Court Opinion

ID: 6472772
Source: CourtListenerOpinion
Date Created: 2022-06-26 22:32:16.283424+00
Date Added: 2024-06-11T15:53:52.599914
License: Public Domain

PER CURIAM.
This is a suit adverse to the application for a patent to a mineral claim, alleging that defendants, in their application for a patent to the Merry Christmas claim, had included a portion of the Knoxville claim. The pleadings attack the Knoxville location, alleging that it was not marked on the ground by monuments; also that, if ever properly located, it has been abandoned by failure to do annual assess*6ment work. The cause was tried by the court without a jury.
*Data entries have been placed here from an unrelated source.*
Definition getOrderedLowerSet (mean : Z) (numberOfValidators : list Z) : list Z :=
  let totalShard := List.length numberOfValidators in
  let halfOfShard := if (totalShard / 2 =? 0)%nat then 1%nat else (totalShard / 2)%nat in
  let lowerSet := firstBelow mean halfOfShard numberOfValidators
                    (sortShardIDByIncreaseOrder numberOfValidators) [] in
  match lowerSet with
  | [] => take halfOfShard (imap (λ i _, Z.of_nat i) numberOfValidators)
  | _ => lowerSet
  end.

Definition shardDiff (mean : Z) (numberOfValidators : list Z) (shardID : Z) : Z :=
  let d := mean - validatorsOf numberOfValidators shardID in if d =? 0 then 1 else d.

Fixpoint locateV3 (rest : list Z) (randomPosition tempPosition : Z) (position : nat) : nat :=
  match rest with
  | [] => position
  | d :: rest =>
      if tempPosition <=? randomPosition
      then locateV3 rest randomPosition (tempPosition + d) (S position) else position
  end.

Fixpoint assignLower (lowerSet diff : list Z) (totalDiff seed : Z) (n : nat) (candidates : list string)
    (m : gmap Z (list string)) : outcome (gmap Z (list string)) :=
  match candidates with
  | [] => Ok m
  | c :: candidates =>
      if totalDiff <=? 0 then Panic
      else
        let randomPosition := Intn seed n totalDiff in
        match diff with
        | [] => Panic
        | d :: rest =>
            match lowerSet !! locateV3 rest randomPosition d 0 with
            | None => Panic
            | Some shardID => assignLower lowerSet diff totalDiff seed (S n) candidates (addTo (byte shardID) c m)
            end
        end
  end.

Definition AssignRuleV3_Process (candidates : list string) (numberOfValidators : list Z) (randomNumber : Z) :
    outcome (gmap Z (list string)) :=
  let mean := meanOf numberOfValidators in
  let lowerSet := getOrderedLowerSet mean numberOfValidators in
  let diff := shardDiff mean numberOfValidators <$> lowerSet in
  assignLower lowerSet diff (sumZ diff) randomNumber 0 candidates ∅.

Definition AssignRuleV2 : AssignRuleProcessor := AssignRuleV2_Process.
Definition AssignRuleV3 : AssignRuleProcessor := AssignRuleV3_Process.

(** ** Flattening *)
Lemma flat_insert_new shard l m : m !! shard = None → flat (<[shard := l]> m) ≡ₚ l ++ flat m.
Proof. intros Hm. unfold flat. by rewrite map_to_list_insert. Qed.

Lemma flat_lookup shard l m : m !! shard = Some l → flat m ≡ₚ l ++ flat (delete shard m).
Proof.
  intros Hm. rewrite <- (insert_delete_id m shard l) at 1 by done.
  by rewrite flat_insert_new by apply lookup_delete_eq.
Qed.

Lemma flat_update shard l m : flat (<[shard := l]> m) ≡ₚ l ++ flat (delete shard m).
Proof. rewrite <- insert_delete_eq. apply flat_insert_new, lookup_delete_eq. Qed.

Lemma flat_delete shard m : flat m ≡ₚ default [] (m !! shard) ++ flat (delete shard m).
Proof.
  destruct (m !! shard) as [l|] eqn:E; cbn; [by apply flat_lookup|]. by rewrite delete_id.
Qed.

Lemma flat_addTo shard c m : flat (addTo shard c m) ≡ₚ c :: flat m.
Proof.
  unfold addTo. rewrite flat_update, (flat_delete shard m). solve_Permutation.
Qed.

Lemma flat_empty : flat ∅ = [].
Proof. unfold flat. by rewrite map_to_list_empty. Qed.

(** ** Everybody is assigned *)
Lemma sumZ_nonneg l : Forall (λ v, 0 ≤ v) l → 0 ≤ sumZ l.
Proof. induction 1; cbn; lia. Qed.

Lemma byte_small x : 0 ≤ x < 256 → byte x = x.
Proof. apply Z.mod_small. Qed.

Lemma length_withIndex arr : List.length (withIndex arr) = List.length arr.
Proof. apply length_imap. Qed.

Lemma withIndex_In arr s v : len arr ≤ 256 → (s, v) ∈ withIndex arr →
  0 ≤ s < len arr ∧ arr !! Z.to_nat s = Some v.
Proof.
  intros Hlen (i & Hi)%list_elem_of_lookup. unfold withIndex in Hi. rewrite list_lookup_imap in Hi.
  destruct (arr !! i) as [w|] eqn:E; [|done]. injection Hi as <- <-.
  pose proof (lookup_lt_Some _ _ _ E) as Hlt. unfold len in *. rewrite byte_small by lia.
  rewrite Nat2Z.id. split; [lia|done].
Qed.

Section WithLaws.
Context `{!AssignLibrariesLaws}.

Lemma sortShardID_range arr s : len arr ≤ 256 → s ∈ sortShardIDByIncreaseOrder arr → 0 ≤ s < len arr.
Proof.
  intros Hlen ([s' v] & -> & Hin)%list_elem_of_fmap. rewrite sortSlice_Permutation in Hin.
  by apply withIndex_In in Hin as [? _].
Qed.

Lemma length_sortShardID arr : List.length (sortShardIDByIncreaseOrder arr) = List.length arr.
Proof.
  unfold sortShardIDByIncreaseOrder. rewrite length_fmap.
  rewrite (Permutation_length (sortSlice_Permutation _)). apply length_withIndex.
Qed.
The evidence is very voluminous, and very conflicting. We find in the record much testimony incompetent, because hearsay, admitted over the objections of defendants, and much testimony objectionable in character that seems to have been admitted, but not formally ruled upon. Had this cause been tried by a jury, a verdict rendered with this evidence before them could not stand. But, in appeals from a trial before the court, the court of last resort will look into the record to see if the conclusion is right after discarding the incompetent evidence; assuming that the trial judge did not consider the same. A harmless error will not he ground for reversal. We have to that end carefully examined this record, and conclude that the findings should not he disturbed. There is competent legal evidence to sustain the conclusions in this case, and we cannot consider its weight; that is for the trial court.
The judgment of the court below is “affirmed.